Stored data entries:
------------

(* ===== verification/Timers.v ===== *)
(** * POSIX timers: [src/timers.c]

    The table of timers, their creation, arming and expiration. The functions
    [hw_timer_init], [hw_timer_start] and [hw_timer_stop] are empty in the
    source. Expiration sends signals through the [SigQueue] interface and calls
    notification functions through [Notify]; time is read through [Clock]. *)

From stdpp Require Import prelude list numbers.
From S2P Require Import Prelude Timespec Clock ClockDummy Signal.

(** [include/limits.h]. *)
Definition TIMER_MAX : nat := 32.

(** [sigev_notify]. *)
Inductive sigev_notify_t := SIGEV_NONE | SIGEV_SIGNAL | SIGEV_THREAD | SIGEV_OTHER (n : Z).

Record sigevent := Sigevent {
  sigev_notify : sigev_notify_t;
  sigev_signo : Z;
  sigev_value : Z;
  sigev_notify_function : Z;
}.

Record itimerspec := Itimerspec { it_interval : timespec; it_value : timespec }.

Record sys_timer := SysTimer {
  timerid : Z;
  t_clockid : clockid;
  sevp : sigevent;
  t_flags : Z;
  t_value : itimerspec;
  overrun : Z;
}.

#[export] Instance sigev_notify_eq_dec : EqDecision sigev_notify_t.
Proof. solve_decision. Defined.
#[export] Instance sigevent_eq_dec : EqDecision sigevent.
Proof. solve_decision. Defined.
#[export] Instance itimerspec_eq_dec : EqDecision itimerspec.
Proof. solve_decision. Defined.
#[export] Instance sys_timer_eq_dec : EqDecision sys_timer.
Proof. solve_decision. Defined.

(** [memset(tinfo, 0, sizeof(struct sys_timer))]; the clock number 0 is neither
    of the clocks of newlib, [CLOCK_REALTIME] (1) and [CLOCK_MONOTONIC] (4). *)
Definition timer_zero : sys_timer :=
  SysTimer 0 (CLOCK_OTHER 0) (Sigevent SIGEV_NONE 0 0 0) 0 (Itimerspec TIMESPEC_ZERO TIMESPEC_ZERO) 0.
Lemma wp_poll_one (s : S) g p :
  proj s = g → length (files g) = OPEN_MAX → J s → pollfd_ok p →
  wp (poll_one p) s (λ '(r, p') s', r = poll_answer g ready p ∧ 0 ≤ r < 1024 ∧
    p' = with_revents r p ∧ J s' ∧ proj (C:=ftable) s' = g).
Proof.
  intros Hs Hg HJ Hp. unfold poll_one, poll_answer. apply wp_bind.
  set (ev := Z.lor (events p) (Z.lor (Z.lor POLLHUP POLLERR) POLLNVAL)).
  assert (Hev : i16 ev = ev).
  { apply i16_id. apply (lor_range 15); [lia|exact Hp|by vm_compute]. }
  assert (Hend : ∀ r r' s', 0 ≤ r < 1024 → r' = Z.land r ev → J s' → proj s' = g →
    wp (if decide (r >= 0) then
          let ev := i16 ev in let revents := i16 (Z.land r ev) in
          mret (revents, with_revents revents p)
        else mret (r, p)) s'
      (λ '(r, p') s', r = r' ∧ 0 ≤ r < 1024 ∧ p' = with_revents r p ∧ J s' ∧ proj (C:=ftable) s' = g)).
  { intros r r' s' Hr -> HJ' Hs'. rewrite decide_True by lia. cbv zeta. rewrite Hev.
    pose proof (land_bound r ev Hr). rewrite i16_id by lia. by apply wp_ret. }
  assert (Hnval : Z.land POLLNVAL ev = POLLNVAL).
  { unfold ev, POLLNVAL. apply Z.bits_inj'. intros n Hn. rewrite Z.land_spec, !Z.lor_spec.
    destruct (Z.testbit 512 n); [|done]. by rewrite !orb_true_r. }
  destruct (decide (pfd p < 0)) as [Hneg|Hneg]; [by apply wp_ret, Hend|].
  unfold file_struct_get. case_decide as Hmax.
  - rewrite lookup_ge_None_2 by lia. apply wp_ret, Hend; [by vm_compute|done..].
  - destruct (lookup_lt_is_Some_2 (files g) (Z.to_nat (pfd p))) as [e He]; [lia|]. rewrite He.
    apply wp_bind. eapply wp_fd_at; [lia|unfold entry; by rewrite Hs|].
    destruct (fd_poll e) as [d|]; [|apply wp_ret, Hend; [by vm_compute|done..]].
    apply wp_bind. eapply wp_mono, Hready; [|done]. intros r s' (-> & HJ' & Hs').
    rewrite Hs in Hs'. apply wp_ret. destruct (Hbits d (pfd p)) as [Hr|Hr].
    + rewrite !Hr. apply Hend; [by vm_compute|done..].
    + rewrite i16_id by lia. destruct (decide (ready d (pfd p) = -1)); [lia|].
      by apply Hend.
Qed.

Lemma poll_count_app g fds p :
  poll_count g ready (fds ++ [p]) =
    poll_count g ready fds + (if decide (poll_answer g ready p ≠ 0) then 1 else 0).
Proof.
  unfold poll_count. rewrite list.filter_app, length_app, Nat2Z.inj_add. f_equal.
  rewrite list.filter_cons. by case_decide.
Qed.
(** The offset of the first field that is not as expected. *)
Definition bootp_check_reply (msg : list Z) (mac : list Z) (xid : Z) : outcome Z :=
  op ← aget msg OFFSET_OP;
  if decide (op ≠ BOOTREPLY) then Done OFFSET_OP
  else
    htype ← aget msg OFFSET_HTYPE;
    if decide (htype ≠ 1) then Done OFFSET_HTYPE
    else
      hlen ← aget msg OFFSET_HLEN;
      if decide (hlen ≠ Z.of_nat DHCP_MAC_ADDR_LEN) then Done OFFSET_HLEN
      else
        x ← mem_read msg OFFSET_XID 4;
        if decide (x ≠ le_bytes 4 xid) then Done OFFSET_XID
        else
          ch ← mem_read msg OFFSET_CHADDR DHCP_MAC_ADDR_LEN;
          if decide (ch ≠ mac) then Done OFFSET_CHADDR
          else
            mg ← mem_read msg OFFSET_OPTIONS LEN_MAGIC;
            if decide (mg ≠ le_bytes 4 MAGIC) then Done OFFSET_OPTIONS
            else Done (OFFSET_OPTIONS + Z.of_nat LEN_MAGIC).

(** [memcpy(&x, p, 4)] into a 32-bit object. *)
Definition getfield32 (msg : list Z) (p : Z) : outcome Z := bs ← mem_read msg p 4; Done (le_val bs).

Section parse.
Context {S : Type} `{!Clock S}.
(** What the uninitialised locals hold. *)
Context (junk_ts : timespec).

------------

### INSTRUCTIONS FOR THE TASK
Return, from the data, each line where the string "then" occurs.

### ANSWER FOR THE TASK
    wp (if decide (r >= 0) then
    poll_count g ready fds + (if decide (poll_answer g ready p ≠ 0) then 1 else 0).
  if decide (op ≠ BOOTREPLY) then Done OFFSET_OP
    if decide (htype ≠ 1) then Done OFFSET_HTYPE
      if decide (hlen ≠ Z.of_nat DHCP_MAC_ADDR_LEN) then Done OFFSET_HLEN
        if decide (x ≠ le_bytes 4 xid) then Done OFFSET_XID
          if decide (ch ≠ mac) then Done OFFSET_CHADDR
            if decide (mg ≠ le_bytes 4 MAGIC) then Done OFFSET_OPTIONS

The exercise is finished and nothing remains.